START GIVEN RECORDS

(** [calculate_llm_judge_score], given the participant's evaluatable
    responses and, when there are some, what the calls to the models
    gave.  The mean is computed in floats: [builtin_sum] is the
    interpreter's [sum] on floats, and the division rounds by [fl]. *)
Definition calculate_llm_judge_score {R} (builtin_sum : list Q -> Q)
    (fl : Q -> Q) (responses : list R)
    (results : list judge_result) : Q * gmap string (option Q * string) :=
  match responses with
  | [] => (0.5, ∅)
  | _ =>
      let valid_scores := omap valid_score results in
      let individual_scores := fold_left store_individual results ∅ in
      match valid_scores with
      | [] => (0.5, individual_scores)
      | _ =>
          (fl (builtin_sum valid_scores / Q_of_nat (length valid_scores)),
           individual_scores)
      end
  end.

(** [process_participant_with_semaphore]: the score it returns, [judge]
    being the outcome of [calculate_llm_judge_score] for a participant. *)
Definition process_participant_with_semaphore
    (judge : string -> pyresult Q) (participant_id : string) : Q :=
  try_except_Exception (judge participant_id) (fun _ => 0.5).

Definition total_batches (BATCH_SIZE : nat) (participant_ids : list string)
    : nat :=
  ((length participant_ids + BATCH_SIZE - 1) / BATCH_SIZE)%nat.

(** [participant_ids[start_idx:end_idx]] of batch [batch_idx] *)
Definition batch_participants (BATCH_SIZE : nat)
    (participant_ids : list string) (batch_idx : nat) : list string :=
  let start_idx := (batch_idx * BATCH_SIZE)%nat in
  let end_idx :=
    Nat.min (start_idx + BATCH_SIZE) (length participant_ids) in
  drop start_idx (take end_idx participant_ids).

(** the results stored after one batch *)
Definition store_batch (judge : string -> pyresult Q)
    (results : gmap string Q) (batch_participants : list string)
    : gmap string Q :=
  fold_left
    (fun results participant_id =>
       <[ participant_id :=
            process_participant_with_semaphore judge participant_id ]>
         results)
    batch_participants results.

(** [batch_process_llm_judge]: the score stored for each participant. *)
Definition batch_process_llm_judge (BATCH_SIZE : nat)
    (judge : string -> pyresult Q) (participant_ids : list string)
    : gmap string Q :=
  fold_left
    (fun results batch_idx =>
       store_batch judge results
         (batch_participants BATCH_SIZE participant_ids batch_idx))
    (seq 0 (total_batches BATCH_SIZE participant_ids)) ∅.

End LLMJudge.

(** ** The calculators of the source *)

(** The four calculators as [calculate_all_pri_signals] applies them to the
    loaded tables, which have the columns the calculators read; the
    consensus sets are computed once.  [calculate_duration] raises when the
    participant's timestamps lie too far apart for a [Timedelta]. *)
Definition source_calculators (binary_df : list binary_row)
    (preference_df : list preference_row) (thought_labels_df : labels_df)
    (verbatim_map_df : list verbatim_row)
    (aggregate_std_df : list aggregate_row) (major_segments : list string)
    (cfg : config) : signal_calculators :=
  let consensus_data :=
    Signals.precompute_consensus_data verbatim_map_df aggregate_std_df cfg in
  {| calculate_duration := fun participant_id =>
       duration ← Signals.calculate_duration participant_id binary_df
                    preference_df;
       Ok (Some (inject_Z duration));
     calculate_low_quality_tag_percentage := fun participant_id =>
       Ok (Some (Signals.calculate_low_quality_tag_percentage participant_id
                   thought_labels_df));
     calculate_universal_disagreement_percentage := fun participant_id =>
       Ok (Some (Disagreement.calculate_universal_disagreement_percentage
                   participant_id verbatim_map_df aggregate_std_df
                   major_segments cfg));
     calculate_asc := fun participant_id =>
       Ok (calculate_asc_score participant_id binary_df consensus_data) |}.

(** ** Quantiles of finite scores *)

(** A list in ascending order. *)
Fixpoint ascending (l : list Q) : Prop :=
  match l with
  | [] => True
  | x :: l' => (forall y, In y l' -> x <= y) /\ ascending l'
  end.

(** The numbers among the scores. *)
Definition fin_values (c : list pyfloat) : list Q :=
  omap (fun y => match y with Fin v => Some v | _ => None end) c.

(** Every score is missing or a number. *)
Definition scores_finite (c : list pyfloat) : Prop :=
  forall y, In y c -> y = NaN \/ exists v, y = Fin v.

(** The quantile by linear interpolation between the two neighbours in the
    sorted values. *)
Definition spec_quantile (values : list Q) (q : Q) : Q :=
  let sorted := Series.sort values in
  let n := Z.of_nat (length sorted) in
  let virtual_index := inject_Z (n - 1) * q in
  let previous_index := Qfloor virtual_index in
  let next_index := Z.min (previous_index + 1) (n - 1) in
  let a := nth (Z.to_nat previous_index) sorted 0 in
  let b := nth (Z.to_nat next_index) sorted 0 in
  a + (b - a) * (virtual_index - inject_Z previous_index).
(** ** The work left in a judge run *)

(** The events a task still has to go through: entering the semaphore,
    posting each request, the end of each request, leaving the semaphore. *)
Definition task_work (t : BatchLLM.task) : nat :=
  match t with
  | BatchLLM.Waiting calls => 2 + 2 * calls
  | BatchLLM.Holding unsent in_flight => 1 + 2 * unsent + in_flight
  | BatchLLM.Done => 0
  end.

(** An upper bound on the events left: the work of the tasks of the batch,
    and for each participant to come the start of a batch and the work of
    its task. *)
Definition remaining_work (p : BatchLLM.params) (st : BatchLLM.state)
    : nat :=
  list_sum (List.map task_work (BatchLLM.batch st))
  + length (BatchLLM.later st) * (3 + 2 * BatchLLM.models p).

(** ** Notions for the fusion, the quartiles and the rounded mean *)








(** A rounding to the nearest multiple of [2^-52], halves upwards: monotone
    and exact on the integers, as the rounding of floats is on the integers
    below [2^53]. *)
Definition example_rounding (q : Q) : Q :=
  inject_Z (Qfloor (q * 4503599627370496 + (1 # 2))) / 4503599627370496.

(** A schedule of a judge run of 150 participants and the state it leads
    to: of the first batch, task 0 has posted two requests, one of which is
    resolved, task 1 has posted one request and the other tasks wait. *)
Definition example_schedule : list BatchLLM.event :=
  [ BatchLLM.StartBatch; BatchLLM.Acquire 0; BatchLLM.Send 0;
    BatchLLM.Send 0; BatchLLM.Acquire 1; BatchLLM.Send 1;
    BatchLLM.Resolve 0 ].

Definition example_mid_run : BatchLLM.state :=
  match BatchLLM.run BatchLLM.source_params
          (BatchLLM.init BatchLLM.source_params (repeat true 150))
          example_schedule with
  | Some st => st
  | None => BatchLLM.init BatchLLM.source_params (repeat true 150)
  end.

END GIVEN RECORDS

● PROBLEM DESCRIPTION: Please output each entry above exactly, leaving nothing out.

● ANSWER SPACE:
(** [calculate_llm_judge_score], given the participant's evaluatable
    responses and, when there are some, what the calls to the models
    gave.  The mean is computed in floats: [builtin_sum] is the
    interpreter's [sum] on floats, and the division rounds by [fl]. *)
Definition calculate_llm_judge_score {R} (builtin_sum : list Q -> Q)
    (fl : Q -> Q) (responses : list R)
    (results : list judge_result) : Q * gmap string (option Q * string) :=
  match responses with
  | [] => (0.5, ∅)
  | _ =>
      let valid_scores := omap valid_score results in
      let individual_scores := fold_left store_individual results ∅ in
      match valid_scores with
      | [] => (0.5, individual_scores)
      | _ =>
          (fl (builtin_sum valid_scores / Q_of_nat (length valid_scores)),
           individual_scores)
      end
  end.

(** [process_participant_with_semaphore]: the score it returns, [judge]
    being the outcome of [calculate_llm_judge_score] for a participant. *)
Definition process_participant_with_semaphore
    (judge : string -> pyresult Q) (participant_id : string) : Q :=
  try_except_Exception (judge participant_id) (fun _ => 0.5).

Definition total_batches (BATCH_SIZE : nat) (participant_ids : list string)
    : nat :=
  ((length participant_ids + BATCH_SIZE - 1) / BATCH_SIZE)%nat.

(** [participant_ids[start_idx:end_idx]] of batch [batch_idx] *)
Definition batch_participants (BATCH_SIZE : nat)
    (participant_ids : list string) (batch_idx : nat) : list string :=
  let start_idx := (batch_idx * BATCH_SIZE)%nat in
  let end_idx :=
    Nat.min (start_idx + BATCH_SIZE) (length participant_ids) in
  drop start_idx (take end_idx participant_ids).

(** the results stored after one batch *)
Definition store_batch (judge : string -> pyresult Q)
    (results : gmap string Q) (batch_participants : list string)
    : gmap string Q :=
  fold_left
    (fun results participant_id =>
       <[ participant_id :=
            process_participant_with_semaphore judge participant_id ]>
         results)
    batch_participants results.

(** [batch_process_llm_judge]: the score stored for each participant. *)
Definition batch_process_llm_judge (BATCH_SIZE : nat)
    (judge : string -> pyresult Q) (participant_ids : list string)
    : gmap string Q :=
  fold_left
    (fun results batch_idx =>
       store_batch judge results
         (batch_participants BATCH_SIZE participant_ids batch_idx))
    (seq 0 (total_batches BATCH_SIZE participant_ids)) ∅.

End LLMJudge.

(** ** The calculators of the source *)

(** The four calculators as [calculate_all_pri_signals] applies them to the
    loaded tables, which have the columns the calculators read; the
    consensus sets are computed once.  [calculate_duration] raises when the
    participant's timestamps lie too far apart for a [Timedelta]. *)
Definition source_calculators (binary_df : list binary_row)
    (preference_df : list preference_row) (thought_labels_df : labels_df)
    (verbatim_map_df : list verbatim_row)
    (aggregate_std_df : list aggregate_row) (major_segments : list string)
    (cfg : config) : signal_calculators :=
  let consensus_data :=
    Signals.precompute_consensus_data verbatim_map_df aggregate_std_df cfg in
  {| calculate_duration := fun participant_id =>
       duration ← Signals.calculate_duration participant_id binary_df
                    preference_df;
       Ok (Some (inject_Z duration));
     calculate_low_quality_tag_percentage := fun participant_id =>
       Ok (Some (Signals.calculate_low_quality_tag_percentage participant_id
                   thought_labels_df));
     calculate_universal_disagreement_percentage := fun participant_id =>
       Ok (Some (Disagreement.calculate_universal_disagreement_percentage
                   participant_id verbatim_map_df aggregate_std_df
                   major_segments cfg));
     calculate_asc := fun participant_id =>
       Ok (calculate_asc_score participant_id binary_df consensus_data) |}.

(** ** Quantiles of finite scores *)

(** A list in ascending order. *)
Fixpoint ascending (l : list Q) : Prop :=
  match l with
  | [] => True
  | x :: l' => (forall y, In y l' -> x <= y) /\ ascending l'
  end.

(** The numbers among the scores. *)
Definition fin_values (c : list pyfloat) : list Q :=
  omap (fun y => match y with Fin v => Some v | _ => None end) c.

(** Every score is missing or a number. *)
Definition scores_finite (c : list pyfloat) : Prop :=
  forall y, In y c -> y = NaN \/ exists v, y = Fin v.

(** The quantile by linear interpolation between the two neighbours in the
    sorted values. *)
Definition spec_quantile (values : list Q) (q : Q) : Q :=
  let sorted := Series.sort values in
  let n := Z.of_nat (length sorted) in
  let virtual_index := inject_Z (n - 1) * q in
  let previous_index := Qfloor virtual_index in
  let next_index := Z.min (previous_index + 1) (n - 1) in
  let a := nth (Z.to_nat previous_index) sorted 0 in
  let b := nth (Z.to_nat next_index) sorted 0 in
  a + (b - a) * (virtual_index - inject_Z previous_index).
(** ** The work left in a judge run *)

(** The events a task still has to go through: entering the semaphore,
    posting each request, the end of each request, leaving the semaphore. *)
Definition task_work (t : BatchLLM.task) : nat :=
  match t with
  | BatchLLM.Waiting calls => 2 + 2 * calls
  | BatchLLM.Holding unsent in_flight => 1 + 2 * unsent + in_flight
  | BatchLLM.Done => 0
  end.

(** An upper bound on the events left: the work of the tasks of the batch,
    and for each participant to come the start of a batch and the work of
    its task. *)
Definition remaining_work (p : BatchLLM.params) (st : BatchLLM.state)
    : nat :=
  list_sum (List.map task_work (BatchLLM.batch st))
  + length (BatchLLM.later st) * (3 + 2 * BatchLLM.models p).

(** ** Notions for the fusion, the quartiles and the rounded mean *)








(** A rounding to the nearest multiple of [2^-52], halves upwards: monotone
    and exact on the integers, as the rounding of floats is on the integers
    below [2^53]. *)
Definition example_rounding (q : Q) : Q :=
  inject_Z (Qfloor (q * 4503599627370496 + (1 # 2))) / 4503599627370496.

(** A schedule of a judge run of 150 participants and the state it leads
    to: of the first batch, task 0 has posted two requests, one of which is
    resolved, task 1 has posted one request and the other tasks wait. *)
Definition example_schedule : list BatchLLM.event :=
  [ BatchLLM.StartBatch; BatchLLM.Acquire 0; BatchLLM.Send 0;
    BatchLLM.Send 0; BatchLLM.Acquire 1; BatchLLM.Send 1;
    BatchLLM.Resolve 0 ].

Definition example_mid_run : BatchLLM.state :=
  match BatchLLM.run BatchLLM.source_params
          (BatchLLM.init BatchLLM.source_params (repeat true 150))
          example_schedule with
  | Some st => st
  | None => BatchLLM.init BatchLLM.source_params (repeat true 150)
  end.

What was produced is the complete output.